▶ WHAT THE TASK ASKS: Restate word for word the lines of the material below, from the line with "the table, [write_branch]" to the line with "(symtbl : SymbolTable)", both lines included, and no others.

▶ RECORDS SUPPLIED:
(** C3, as the code has it.  Take a word-aligned address and an insertion
    that the uniqueness mode does not reject.  Into an empty table the call
    returns 0, with the entry appended and the length gone from 0 to 1.
    Into a table that already holds an entry the call does not terminate:
    it returns for no amount of fuel. *)
Theorem add_to_table_returns_only_on_empty (table : SymbolTable) (name : string) (addr : Z) :
  table_ok table → addr mod 4 = 0 →
  (mode table ≠ SYMTBL_UNIQUE_NAME ∨ ∀ x, x ∈ tbl table → sym_name x ≠ name) →
  (len table = 0 →
   ∀ fuel : nat, (0 < fuel)%nat →
     add_to_table fuel table name addr
     = Returns (0, {| tbl := tbl table ++ [ {| sym_name := name; sym_addr := addr |} ];
                      len := len table + 1; cap := cap table; mode := mode table |}))
  ∧ (0 < len table →
     ∀ fuel : nat, add_to_table fuel table name addr = OutOfFuel).
Proof.
  intros Hok Hal Hfresh. split.
  - intros Hzero fuel Hfuel.
    assert (tbl table = []) as Hnil.
    { destruct Hok as [Hlen _]. apply length_zero_iff_nil. lia. }
    rewrite (add_to_table_empty fuel table name addr) by done.
    by rewrite Hnil, Hzero.
  - intros Hpos. by apply add_to_table_stuck.
Qed.

(** C7. In a table in unique mode that already holds the name, a further
    [add_to_table] with that name returns -1, whatever the address, and
    leaves the table as it was; a lookup of the name afterwards still gives
    the address of the first entry that bears it.  Both calls return with
    any fuel above the table's length. *)
Theorem add_to_table_unique_rejects_duplicate
    (fuel : nat) (table : SymbolTable) (name : string) (addr : Z) :
  table_ok table → mode table = SYMTBL_UNIQUE_NAME →
  (∃ s, s ∈ tbl table ∧ sym_name s = name) →
  len table < Z.of_nat fuel →
  add_to_table fuel table name addr = Returns (-1, table)
  ∧ ∃ l1 s l2,
      tbl table = l1 ++ s :: l2 ∧ sym_name s = name
      ∧ (∀ x, x ∈ l1 → sym_name x ≠ name)
      ∧ get_addr_for_symbol fuel table name = Returns (sym_addr s, table).
Proof.
  intros [Hlen Hmax] Hmode Hin Hfuel.
  destruct (first_occurrence name (tbl table) Hin) as (l1 & s & l2 & Htbl & Hs & Hne).
  split.
  - destruct (decide (addr mod 4 = 0)) as [Hal|Hmis];
      [|by apply misaligned_rejected].
    unfold add_to_table, create_copy_of_str. rewrite (aligned_test _ Hal).
    by rewrite (scan_rejects table name Hlen fuel _ l1 l2 s).
  - exists l1, s, l2. split_and!; [done..|].
    by apply (get_addr_for_symbol_found table name Hlen fuel l1 l2 s).
Qed.

(** C10, at a fresh table in a mode other than [SYMTBL_UNIQUE_NAME].
    [create_table] stores the mode as given and the first insertion of a
    name returns 0; the second insertion of the same name is not rejected,
    and does not return either: it is caught in the copy-back loop. *)
Theorem duplicate_insert_never_returns (m : Z) (name : string) (a1 a2 : Z) :
  m ≠ SYMTBL_UNIQUE_NAME → a1 mod 4 = 0 → a2 mod 4 = 0 →
  let first := {| tbl := [ {| sym_name := name; sym_addr := a1 |} ];
                  len := 1; cap := INITIAL_SIZE; mode := m |} in
  mode (create_table m) = m
  ∧ (∀ fuel : nat, add_to_table (S fuel) (create_table m) name a1 = Returns (0, first))
  ∧ (∀ fuel : nat, add_to_table fuel first name a2 = OutOfFuel).
Proof.
  intros Hm H1 H2 first. split_and!.
  - done.
  - intros fuel. by rewrite (add_to_table_empty (S fuel) (create_table m) name a1) by (done || lia).
  - intros fuel. apply add_to_table_stuck; [|done|done|by left].
    split; [done|]. simpl. unfold INT_MAX. lia.
Qed.

(** ** translate.c: pass one *)

(** C1, as the code has it.  The branch of [write_pass_one] for "li" holds
    no expansion: whatever the operands, it writes nothing and returns 0,
    also for the immediates 100 and 432096. *)
Theorem write_pass_one_li_writes_nothing
    (output : list inst_line) (args : list string) (num_args : Z) :
  write_pass_one output "li" args num_args = (0, output).
Proof. reflexivity. Qed.

(** ** translate.c: word arithmetic *)

Lemma to_uint32_add_l (a b : Z) : to_uint32 (to_uint32 a + b) = to_uint32 (a + b).
Proof. unfold to_uint32. apply Zplus_mod_idemp_l. Qed.

Lemma to_uint32_small (a : Z) : 0 ≤ a < 2 ^ 32 → to_uint32 a = a.
Proof. intros H. unfold to_uint32. by apply Z.mod_small. Qed.

Lemma reg_test (r : Z) : r ≠ -1 → (r =? -1) = false.
Proof. intros H. by apply Z.eqb_neq. Qed.

Section EncoderProofs.
Context {U : TranslateUtils}.

(** The word [write_rtype] builds, one addition at a time, is the sum of its
    fields when the registers and the function code are in range. *)
Lemma rtype_word (funct rd rs rt : Z) :
  0 ≤ funct < 64 → 0 ≤ rd ≤ 31 → 0 ≤ rs ≤ 31 → 0 ≤ rt ≤ 31 →
  to_uint32 (to_uint32 (to_uint32 (to_uint32 (to_uint32
    (to_uint32 (Z.shiftl 0 26) + Z.shiftl rs 21) + Z.shiftl rt 16)
    + Z.shiftl rd 11) + Z.shiftl 0 6) + funct)
  = rs * 2 ^ 21 + rt * 2 ^ 16 + rd * 2 ^ 11 + funct.
Proof.
  intros Hf Hd Hs Ht.
  rewrite !Z.shiftl_0_l, !Z.shiftl_mul_pow2 by lia.
  unfold to_uint32. pow_literals. Z.div_mod_to_equations. lia.
Qed.

(** C5. For register operands that [translate_reg] maps to numbers 0 to 31
    and a 6-bit function code, [write_rtype] writes one word, and reading
    the fields of that word back gives opcode 0, shift amount 0, the
    function code, and the three register numbers: rs from the second
    operand, rt from the third, rd from the first. *)
Theorem write_rtype_fields_roundtrip
    (funct : Z) (output : list Z) (a0 a1 a2 : string) :
  0 ≤ funct < 64 →
  0 ≤ translate_reg a0 ≤ 31 → 0 ≤ translate_reg a1 ≤ 31 → 0 ≤ translate_reg a2 ≤ 31 →
  ∃ w : Z,
    write_rtype funct output [a0; a1; a2] 3 = (0, output ++ [w])
    ∧ 0 ≤ w < 2 ^ 32
    ∧ field 31 26 w = 0
    ∧ field 25 21 w = translate_reg a1
    ∧ field 20 16 w = translate_reg a2
    ∧ field 15 11 w = translate_reg a0
    ∧ field 10 6 w = 0
    ∧ field 5 0 w = funct.
Proof.
  intros Hf Hd Hs Ht.
  exists (translate_reg a1 * 2 ^ 21 + translate_reg a2 * 2 ^ 16
          + translate_reg a0 * 2 ^ 11 + funct).
  split.
  - unfold write_rtype, write_inst_hex. simpl.
    rewrite !reg_test by lia. simpl.
    by rewrite rtype_word.
  - generalize dependent (translate_reg a0). generalize dependent (translate_reg a1).
    generalize dependent (translate_reg a2). intros rt Ht rs Hs rd Hd.
    split_and!; word_arith.
Qed.

(** C9, as the code has it.  [write_ori] asks [translate_num] for a value
    between 0 and [UINT_MAX]; whatever value comes back is added into the
    word, which is written, and the call returns 0.  Nothing compares the
    immediate with 65535. *)
Theorem write_ori_accepts_up_to_UINT_MAX
    (opcode : Z) (output : list Z) (a0 a1 a2 : string) (i : Z) :
  translate_reg a0 ≠ -1 → translate_reg a1 ≠ -1 →
  translate_num a2 0 UINT_MAX = Some i →
  write_ori opcode output [a0; a1; a2] 3
  = (0, output ++ [to_uint32 (Z.shiftl opcode 26 + Z.shiftl (translate_reg a1) 21
                              + Z.shiftl (translate_reg a0) 16 + i)]).
Proof.
  intros Ht Hs Hi. unfold write_ori, write_inst_hex. simpl.
  rewrite !reg_test by done. simpl. rewrite Hi.
  repeat (rewrite to_uint32_add_l || rewrite <- Z.add_assoc). done.
Qed.

(** When [translate_num] rejects the immediate, [write_ori] writes nothing
    and returns -1. *)
Lemma write_ori_rejected (opcode : Z) (output : list Z) (a0 a1 a2 : string) :
  translate_num a2 0 UINT_MAX = None →
  write_ori opcode output [a0; a1; a2] 3 = (-1, output).
Proof.
  intros Hi. unfold write_ori. simpl. rewrite Hi.
  by destruct (_ || _).
Qed.

(** C2, as the code has it.  Once both registers parse and the label is in
    the table, [write_branch] writes the word 0 and returns 0.  The address
    of the instruction does not enter the result: no displacement is
    computed, and neither alignment nor reach is checked. *)
Theorem write_branch_ignores_displacement
    (fuel : nat) (opcode : Z) (output : list Z) (a0 a1 label : string) (addr : Z)
    (symtbl : SymbolTable) (l1 l2 : list Symbol) (s : Symbol) :
  translate_reg a0 ≠ -1 → translate_reg a1 ≠ -1 →
  table_ok symtbl → len symtbl < Z.of_nat fuel →
  tbl symtbl = l1 ++ s :: l2 → sym_name s = label →
  (∀ x, x ∈ l1 → sym_name x ≠ label) →
  to_int32 (sym_addr s) ≠ -1 →
  write_branch fuel opcode output [a0; a1; label] 3 addr symtbl
  = Returns (0, output ++ [0], symtbl).
Proof.
  intros Hs Ht [Hlen _] Hfuel Htbl Hname Hne Hfound.
  unfold write_branch, write_inst_hex. simpl.
  rewrite !reg_test by done. simpl.
  rewrite (get_addr_for_symbol_found symtbl label Hlen fuel l1 l2 s) by done.
  simpl. by rewrite reg_test.
Qed.

End EncoderProofs.

(** ** translate.c: jumps *)

Lemma jump_word_fields (opcode : Z) :
  0 ≤ opcode < 64 →
  to_uint32 (Z.shiftl opcode 26) = opcode * 2 ^ 26
  ∧ field 25 0 (opcode * 2 ^ 26) = 0
  ∧ field 31 26 (opcode * 2 ^ 26) = opcode.
Proof. intros H. split_and!; word_arith. Qed.

(** At an address that is not word-aligned [add_to_table] refuses the
    entry, and [write_jump], which does not look at what [add_to_table]
    returned, still writes the word and returns 0. *)
Lemma write_jump_misaligned
    (fuel : nat) (opcode : Z) (output : list Z) (label : string) (addr : Z)
    (reltbl : SymbolTable) :
  addr mod 4 ≠ 0 →
  write_jump fuel opcode output [label] 1 addr reltbl
  = Returns (0, output ++ [to_uint32 (Z.shiftl opcode 26)], reltbl).
Proof.
  intros Hmis. unfold write_jump, write_inst_hex. simpl.
  by rewrite misaligned_rejected.
Qed.

Lemma write_jump_empty
    (fuel : nat) (opcode : Z) (output : list Z) (label : string) (addr : Z)
    (reltbl : SymbolTable) :
  addr mod 4 = 0 → tbl reltbl = [] → len reltbl = 0 → (0 < fuel)%nat →
  write_jump fuel opcode output [label] 1 addr reltbl
  = Returns (0, output ++ [to_uint32 (Z.shiftl opcode 26)],
             {| tbl := [ {| sym_name := label; sym_addr := addr |} ];
                len := 1; cap := cap reltbl; mode := mode reltbl |}).
Proof.
  intros Hal Htbl Hlen Hfuel. unfold write_jump, write_inst_hex. simpl.
  by rewrite (add_to_table_empty fuel reltbl label addr).
Qed.

(** C4, as the code has it.  Take a jump with one label operand at a
    word-aligned address, and a sound relocation table that does not
    reject the label as a duplicate.  On an empty relocation table
    [write_jump] returns 0, writes the one word [opcode * 2^26], whose 26
    target bits are zero, and leaves a table that holds exactly the entry
    (label, address).  On a relocation table that already holds an entry,
    as after an earlier jump, the call does not terminate: it is caught in
    the copy-back loop of [add_to_table] and returns for no amount of
    fuel. *)
Theorem write_jump_returns_only_on_empty
    (opcode : Z) (output : list Z) (label : string) (addr : Z)
    (reltbl : SymbolTable) :
  0 ≤ opcode < 64 → table_ok reltbl → addr mod 4 = 0 →
  (mode reltbl ≠ SYMTBL_UNIQUE_NAME ∨ ∀ x, x ∈ tbl reltbl → sym_name x ≠ label) →
  field 25 0 (opcode * 2 ^ 26) = 0
  ∧ (len reltbl = 0 →
     ∀ fuel : nat, (0 < fuel)%nat →
       write_jump fuel opcode output [label] 1 addr reltbl
       = Returns (0, output ++ [opcode * 2 ^ 26],
                  {| tbl := [ {| sym_name := label; sym_addr := addr |} ];
                     len := 1; cap := cap reltbl; mode := mode reltbl |}))
  ∧ (0 < len reltbl →
     ∀ fuel : nat, write_jump fuel opcode output [label] 1 addr reltbl = OutOfFuel).
Proof.
  intros Hop Hok Hal Hfresh.
  destruct (jump_word_fields opcode Hop) as (Hw & Hlow & _).
  split_and!; [done| |].
  - intros Hzero fuel Hfuel.
    assert (tbl reltbl = []) as Hnil.
    { destruct Hok as [Hlen _]. apply length_zero_iff_nil. lia. }
    by rewrite write_jump_empty, Hw.
  - intros Hpos fuel. unfold write_jump. simpl.
    by rewrite add_to_table_stuck.
Qed.

(** ** Worked examples *)

(** The implementation of the interface agrees with [test_translate_reg]
    and [test_translate_num]. *)
Example translate_reg_model_tests :
  map translate_reg_model
    ["$0"; "$at"; "$v0"; "$a0"; "$a1"; "$a2"; "$a3"; "$t0"; "$t1"; "$t2"; "$t3";
     "$s0"; "$s1"; "$3"; "asdf"; "hey there"]
  = [0; 1; 2; 4; 5; 6; 7; 8; 9; 10; 11; 16; 17; -1; -1; -1].
Proof. reflexivity. Qed.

▶ RESPONSE TO THIS EXERCISE:
    the table, [write_branch] writes the word 0 and returns 0.  The address
    of the instruction does not enter the result: no displacement is
    computed, and neither alignment nor reach is checked. *)
Theorem write_branch_ignores_displacement
    (fuel : nat) (opcode : Z) (output : list Z) (a0 a1 label : string) (addr : Z)
    (symtbl : SymbolTable) (l1 l2 : list Symbol) (s : Symbol) :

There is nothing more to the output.